The Cabinet’s audacious move is an unsettling portent of a future where power is concentrated in the hands of the few, with little regard for institutional checks and balances. It paints a picture of a nation where the Cabinet unilaterally makes decisions while systematically rendering other institutions defunct.
At the heart of this issue is the age-old problem of money and power. As we have detailed before, many members of the Cabinet have direct or indirect links to the banking sector. These ties have created a system of mutual protection, where public officials bend or break the rules to safeguard their private interests. This cross-contamination of banking and public office has made a mockery of the principles of public service and accountability.
Yet, beyond the immediate wrongdoing, the Cabinet’s move also represents a deeper, more systemic issue. It reveals a government that has become so entangled with the banking sector that it is willing to violate the Constitution to shield it from scrutiny.

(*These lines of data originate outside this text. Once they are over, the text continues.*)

Variable mem_heap_t : Type.

(** [mem_heap_free] is not part of ha0ha.cc: the arena it leaves behind is
    taken as given. *)
Variable mem_heap_free : mem_heap_t -> mem_heap_t.

Variable hash_calc_hash : Z -> hash_table_t mem_heap_t -> nat.

(** [page_align] (page0page.h) and the deletion of a node from its chain
    ([HASH_DELETE_AND_COMPACT], hash0hash.h) are not part of the sources.
    [ha_delete_hash_node table i pos] is the table after the node at place
    [pos] of the chain of cell [i] has been deleted. *)
Variable page_align : Z -> Z.
Variable ha_delete_hash_node :
  hash_table_t mem_heap_t -> nat -> nat -> hash_table_t mem_heap_t.

Definition hash_get_n_cells (table : hash_table_t mem_heap_t) : nat :=
  length (cells table).

(** [ha_clear] (lines 81-105): the arenas of the stripes are freed, the
    head of every cell is set to NULL.  The single arena [heap] of a table
    without stripes is not touched. *)
Definition ha_clear (table : hash_table_t mem_heap_t)
  : hash_table_t mem_heap_t :=
  {| cells := map (fun _ => []) (cells table);
     heap := heap table;
     heaps := map mem_heap_free (heaps table) |}.

(** The inner loop of [ha_validate] (lines 286-299): [ok] is cleared at
    every node whose fold does not hash to the cell [i]; the walk goes
    on. *)
Fixpoint ha_validate_chain (table : hash_table_t mem_heap_t) (i : nat)
    (chain : list ha_node_t) (ok : bool) : bool :=
  match chain with
  | [] => ok
  | node :: rest =>
      ha_validate_chain table i rest
        (if negb (hash_calc_hash (fold node) table =? i)%nat
         then false else ok)
  end.

(** The outer loop, over the [n] cells from [i] on. *)
Fixpoint ha_validate_cells (table : hash_table_t mem_heap_t) (i n : nat)
    (ok : bool) : option bool :=
  match n with
  | O => Some ok
  | S n' =>
      match cells table !! i with
      | None => None
      | Some chain =>
          ha_validate_cells table (S i) n'
            (ha_validate_chain table i chain ok)
      end
  end.

(** [ha_validate] (lines 265-303); [None] when one of its three [ut_a]
    fails.  The message printed for a misplaced node is not modelled. *)
Definition ha_validate (table : hash_table_t mem_heap_t)
    (start_index end_index : nat) : option bool :=
  if (start_index <=? end_index)%nat
     && (start_index <? hash_get_n_cells table)%nat
     && (end_index <? hash_get_n_cells table)%nat
  then ha_validate_cells table start_index
         (S (end_index - start_index)) true
  else None.

(** The loop of [ha_remove_all_nodes_to_page] (lines 231-248): [pos] is the
    place of [node] in the chain of the fold's cell; after a deletion the
    walk starts again from the first node.  [None] when the fuel runs out
    or the cell lies outside the array.  Modelled from the spec:
    [ha_chain_get_first], [ha_chain_get_next] and [ha_node_get_data]
    (ha0ha.ic, missing) are the head of the fold's cell, the [next] pointer
    and the [data] field. *)
Fixpoint ha_remove_all_nodes_to_page_loop (fuel : nat)
    (table : hash_table_t mem_heap_t) (f page : Z) (pos : nat)
  : option (hash_table_t mem_heap_t) :=
  match fuel with
  | O => None
  | S fuel' =>
      match cells table !! hash_calc_hash f table with
      | None => None
      | Some chain =>
          match chain !! pos with
          | None => Some table
          | Some node =>
              if page_align (data node) =? page then
                ha_remove_all_nodes_to_page_loop fuel'
                  (ha_delete_hash_node table (hash_calc_hash f table) pos)
                  f page 0
              else
                ha_remove_all_nodes_to_page_loop fuel' table f page (S pos)
          end
      end
  end.

(** [ha_remove_all_nodes_to_page] (lines 221-260), the release build. *)
Definition ha_remove_all_nodes_to_page (fuel : nat)
    (table : hash_table_t mem_heap_t) (f page : Z)
  : option (hash_table_t mem_heap_t) :=
  ha_remove_all_nodes_to_page_loop fuel table f page 0.

(** The folds of a chain hash to the cell [i]. *)
Definition chain_in_cell (table : hash_table_t mem_heap_t) (i : nat)
    (chain : list ha_node_t) : Prop :=
  Forall (fun node => hash_calc_hash (fold node) table = i) chain.

(** Every node sits in the cell its fold hashes to: what [ha_validate]
    checks, over the whole array. *)
Definition ha_table_valid (table : hash_table_t mem_heap_t) : Prop :=
  ha_validate table 0 (hash_get_n_cells table - 1) = Some true.

(** No chain holds a fold twice. *)
Definition ha_chains_distinct (table : hash_table_t mem_heap_t) : Prop :=
  Forall (fun chain => NoDup (map fold chain)) (cells table).

(** The cell number of a fold depends on the table through the number of
    its cells only. *)
Definition hash_by_n_cells : Prop :=
  forall (f : Z) (t t' : hash_table_t mem_heap_t),
    length (cells t) = length (cells t') ->
    hash_calc_hash f t = hash_calc_hash f t'.

(** [ha_delete_hash_node] unlinks the node from its chain and leaves the
    other chains as they are. *)
Definition deletes_from_chain : Prop :=
  forall (table : hash_table_t mem_heap_t) (i pos : nat)
         (chain : list ha_node_t),
    cells table !! i = Some chain ->
    (pos < length chain)%nat ->
    cells (ha_delete_hash_node table i pos)
      = <[i := delete pos chain]> (cells table).

Definition not_on_page (page : Z) (node : ha_node_t) : bool :=
  negb (page_align (data node) =? page).

End HashTableMaintenance.

Arguments hash_get_n_cells {mem_heap_t} _.
Arguments ha_clear {mem_heap_t} _ _.
Arguments ha_validate_chain {mem_heap_t} _ _ _ _ _.
Arguments ha_validate_cells {mem_heap_t} _ _ _ _ _.
Arguments ha_validate {mem_heap_t} _ _ _ _.
Arguments ha_remove_all_nodes_to_page_loop {mem_heap_t} _ _ _ _ _ _ _ _.
Arguments ha_remove_all_nodes_to_page {mem_heap_t} _ _ _ _ _ _ _.
Arguments chain_in_cell {mem_heap_t} _ _ _ _.
Arguments ha_table_valid {mem_heap_t} _ _.
Arguments ha_chains_distinct {mem_heap_t} _.
Arguments hash_by_n_cells {mem_heap_t} _.
Arguments deletes_from_chain {mem_heap_t} _.

(** A deletion for the tables with a counting arena: the node is unlinked
    and its slot goes back to the single arena. *)
Definition counting_delete_hash_node (table : hash_table_t nat) (i pos : nat)
  : hash_table_t nat :=
  {| cells := <[i := delete pos (default [] (cells table !! i))]> (cells table);
     heap := option_map S (heap table);
     heaps := heaps table |}.

(** Pages of 1000 addresses. *)
Definition toy_ha_page_align (p : Z) : Z := p - p mod 1000.

Definition ha_table_pages : hash_table_t nat :=
  {| cells := [[];
               [{| fold := 4; data := 1100 |}; {| fold := 7; data := 2200 |};
                {| fold := 10; data := 1300 |}; {| fold := 13; data := 1001 |}];
               []];
     heap := Some 0%nat; heaps := [] |}.

(** *** 3. Persistent cursor (btr/btr0pcur.cc) *)

(** Modelled from the spec: btr0pcur.h, btr0btr.h and page0types.h are
    missing; their enumerations are taken by name, as the data model lists
    them and btr0pcur.cc uses them. *)
Inductive btr_latch_mode : Type :=
  | BTR_SEARCH_LEAF | BTR_MODIFY_LEAF | BTR_NO_LATCHES
  | BTR_MODIFY_TREE | BTR_CONT_MODIFY_TREE
  | BTR_SEARCH_PREV | BTR_MODIFY_PREV.

Inductive ib_srch_mode_t : Type :=
  | PAGE_CUR_UNSUPP | PAGE_CUR_G | PAGE_CUR_GE | PAGE_CUR_L | PAGE_CUR_LE.

Inductive btr_pcur_pos_t : Type :=
  | BTR_PCUR_ON | BTR_PCUR_BEFORE | BTR_PCUR_AFTER
  | BTR_PCUR_BEFORE_FIRST_IN_TREE | BTR_PCUR_AFTER_LAST_IN_TREE.

Inductive btr_pcur_old_stored_t : Type :=
  | BTR_PCUR_OLD_STORED | BTR_PCUR_OLD_NOT_STORED.

Inductive btr_pcur_pos_state_t : Type :=
  | BTR_PCUR_IS_POSITIONED | BTR_PCUR_WAS_POSITIONED | BTR_PCUR_NOT_POSITIONED.

Global Instance btr_latch_mode_eq_dec : EqDecision btr_latch_mode.
Proof. solve_decision. Defined.
Global Instance ib_srch_mode_eq_dec : EqDecision ib_srch_mode_t.
Proof. solve_decision. Defined.
Global Instance btr_pcur_pos_eq_dec : EqDecision btr_pcur_pos_t.
Proof. solve_decision. Defined.
Global Instance btr_pcur_old_stored_eq_dec : EqDecision btr_pcur_old_stored_t.
Proof. solve_decision. Defined.
Global Instance btr_pcur_pos_state_eq_dec : EqDecision btr_pcur_pos_state_t.
Proof. solve_decision. Defined.

(** Modelled from the spec: the page number that means no page,
    0xFFFFFFFF (fil0fil.h is missing). *)
Definition FIL_NULL : Z := 4294967295.

(** Pointers ([rec_t*], [buf_block_t*], [page_t*], [dict_index_t*],
    [trx_t*], [byte*]) are addresses; 0 is NULL. *)
Record page_cur_t : Type := mk_page_cur {
  rec : Z;
  block : Z
}.

Record btr_cur_t : Type := mk_btr_cur {
  m_index : Z;
  m_page_cur : page_cur_t;
  left_block : Z
}.

(** [btr_pcur_t].  [old_rec] points into the buffer the cursor owns; it is
    represented by the bytes of the copied order-prefix it points to, [None]
    for NULL. *)
Record btr_pcur_t : Type := mk_btr_pcur {
  btr_cur : btr_cur_t;
  latch_mode : btr_latch_mode;
  old_stored : btr_pcur_old_stored_t;
  old_rec : option (list Z);
  old_n_fields : Z;
  rel_pos : btr_pcur_pos_t;
  block_when_stored : Z;
  modify_clock : Z;
  pos_state : btr_pcur_pos_state_t;
  search_mode : ib_srch_mode_t;
  trx_if_known : Z;
  old_rec_buf : Z;
  buf_size : Z
}.

Definition set_btr_cur (c : btr_pcur_t) (v : btr_cur_t) : btr_pcur_t :=
  mk_btr_pcur v (latch_mode c) (old_stored c) (old_rec c) (old_n_fields c)
    (rel_pos c) (block_when_stored c) (modify_clock c) (pos_state c)
    (search_mode c) (trx_if_known c) (old_rec_buf c) (buf_size c).

Definition set_latch_mode (c : btr_pcur_t) (v : btr_latch_mode) : btr_pcur_t :=
  mk_btr_pcur (btr_cur c) v (old_stored c) (old_rec c) (old_n_fields c)
    (rel_pos c) (block_when_stored c) (modify_clock c) (pos_state c)
    (search_mode c) (trx_if_known c) (old_rec_buf c) (buf_size c).

Definition set_old_stored (c : btr_pcur_t) (v : btr_pcur_old_stored_t)
  : btr_pcur_t :=
  mk_btr_pcur (btr_cur c) (latch_mode c) v (old_rec c) (old_n_fields c)
    (rel_pos c) (block_when_stored c) (modify_clock c) (pos_state c)
    (search_mode c) (trx_if_known c) (old_rec_buf c) (buf_size c).

Definition set_rel_pos (c : btr_pcur_t) (v : btr_pcur_pos_t) : btr_pcur_t :=
  mk_btr_pcur (btr_cur c) (latch_mode c) (old_stored c) (old_rec c)
    (old_n_fields c) v (block_when_stored c) (modify_clock c) (pos_state c)
    (search_mode c) (trx_if_known c) (old_rec_buf c) (buf_size c).

Definition set_block_when_stored (c : btr_pcur_t) (v : Z) : btr_pcur_t :=
  mk_btr_pcur (btr_cur c) (latch_mode c) (old_stored c) (old_rec c)
    (old_n_fields c) (rel_pos c) v (modify_clock c) (pos_state c)
    (search_mode c) (trx_if_known c) (old_rec_buf c) (buf_size c).

Definition set_modify_clock (c : btr_pcur_t) (v : Z) : btr_pcur_t :=
  mk_btr_pcur (btr_cur c) (latch_mode c) (old_stored c) (old_rec c)
    (old_n_fields c) (rel_pos c) (block_when_stored c) v (pos_state c)
    (search_mode c) (trx_if_known c) (old_rec_buf c) (buf_size c).

Definition set_pos_state (c : btr_pcur_t) (v : btr_pcur_pos_state_t)
  : btr_pcur_t :=
  mk_btr_pcur (btr_cur c) (latch_mode c) (old_stored c) (old_rec c)
    (old_n_fields c) (rel_pos c) (block_when_stored c) (modify_clock c) v
    (search_mode c) (trx_if_known c) (old_rec_buf c) (buf_size c).

Definition set_search_mode (c : btr_pcur_t) (v : ib_srch_mode_t) : btr_pcur_t :=
  mk_btr_pcur (btr_cur c) (latch_mode c) (old_stored c) (old_rec c)
    (old_n_fields c) (rel_pos c) (block_when_stored c) (modify_clock c)
    (pos_state c) v (trx_if_known c) (old_rec_buf c) (buf_size c).

Definition set_trx_if_known (c : btr_pcur_t) (v : Z) : btr_pcur_t :=
  mk_btr_pcur (btr_cur c) (latch_mode c) (old_stored c) (old_rec c)
    (old_n_fields c) (rel_pos c) (block_when_stored c) (modify_clock c)
    (pos_state c) (search_mode c) v (old_rec_buf c) (buf_size c).

(** What [dict_index_copy_rec_order_prefix] hands back: the copy, through
    its return value, and [n_fields], [buf] and [buf_size] through its
    out-parameters. *)
Record rec_order_prefix : Type := mk_rec_order_prefix {
  prefix_rec : list Z;
  prefix_n_fields : Z;
  prefix_buf : Z;
  prefix_buf_size : Z
}.

Definition set_old_rec (c : btr_pcur_t) (p : rec_order_prefix) : btr_pcur_t :=
  mk_btr_pcur (btr_cur c) (latch_mode c) (old_stored c) (Some (prefix_rec p))
    (prefix_n_fields p) (rel_pos c) (block_when_stored c) (modify_clock c)
    (pos_state c) (search_mode c) (trx_if_known c) (prefix_buf p)
    (prefix_buf_size p).

Definition set_page_cur (c : btr_pcur_t) (v : page_cur_t) : btr_pcur_t :=
  set_btr_cur c (mk_btr_cur (m_index (btr_cur c)) v (left_block (btr_cur c))).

This is not just a legal or economic issue, but a profound crisis of governance.
In a healthy democracy, different branches of government provide checks and balances on each other’s power. When one branch, like the Cabinet, oversteps its bounds, it is an attack on the entire system. In bypassing Parliament, the Cabinet has shown that it is more interested in protecting its interests than upholding the democratic process.
After 3.5 years of financial crisis, the people of Lebanon are tired. But this is not the time for complacency. The Cabinet, who passed the law during its last session, is betting on the fact that they have ground down the Lebanese. But they have not, and they will not.
It is vital for the people of Lebanon to recognize and resist this encroachment on their democratic rights. They must demand accountability from their leaders, insist on the separation of powers, and fight for the preservation of their democratic institutions. They must not allow this egregious act of overreach to become the norm.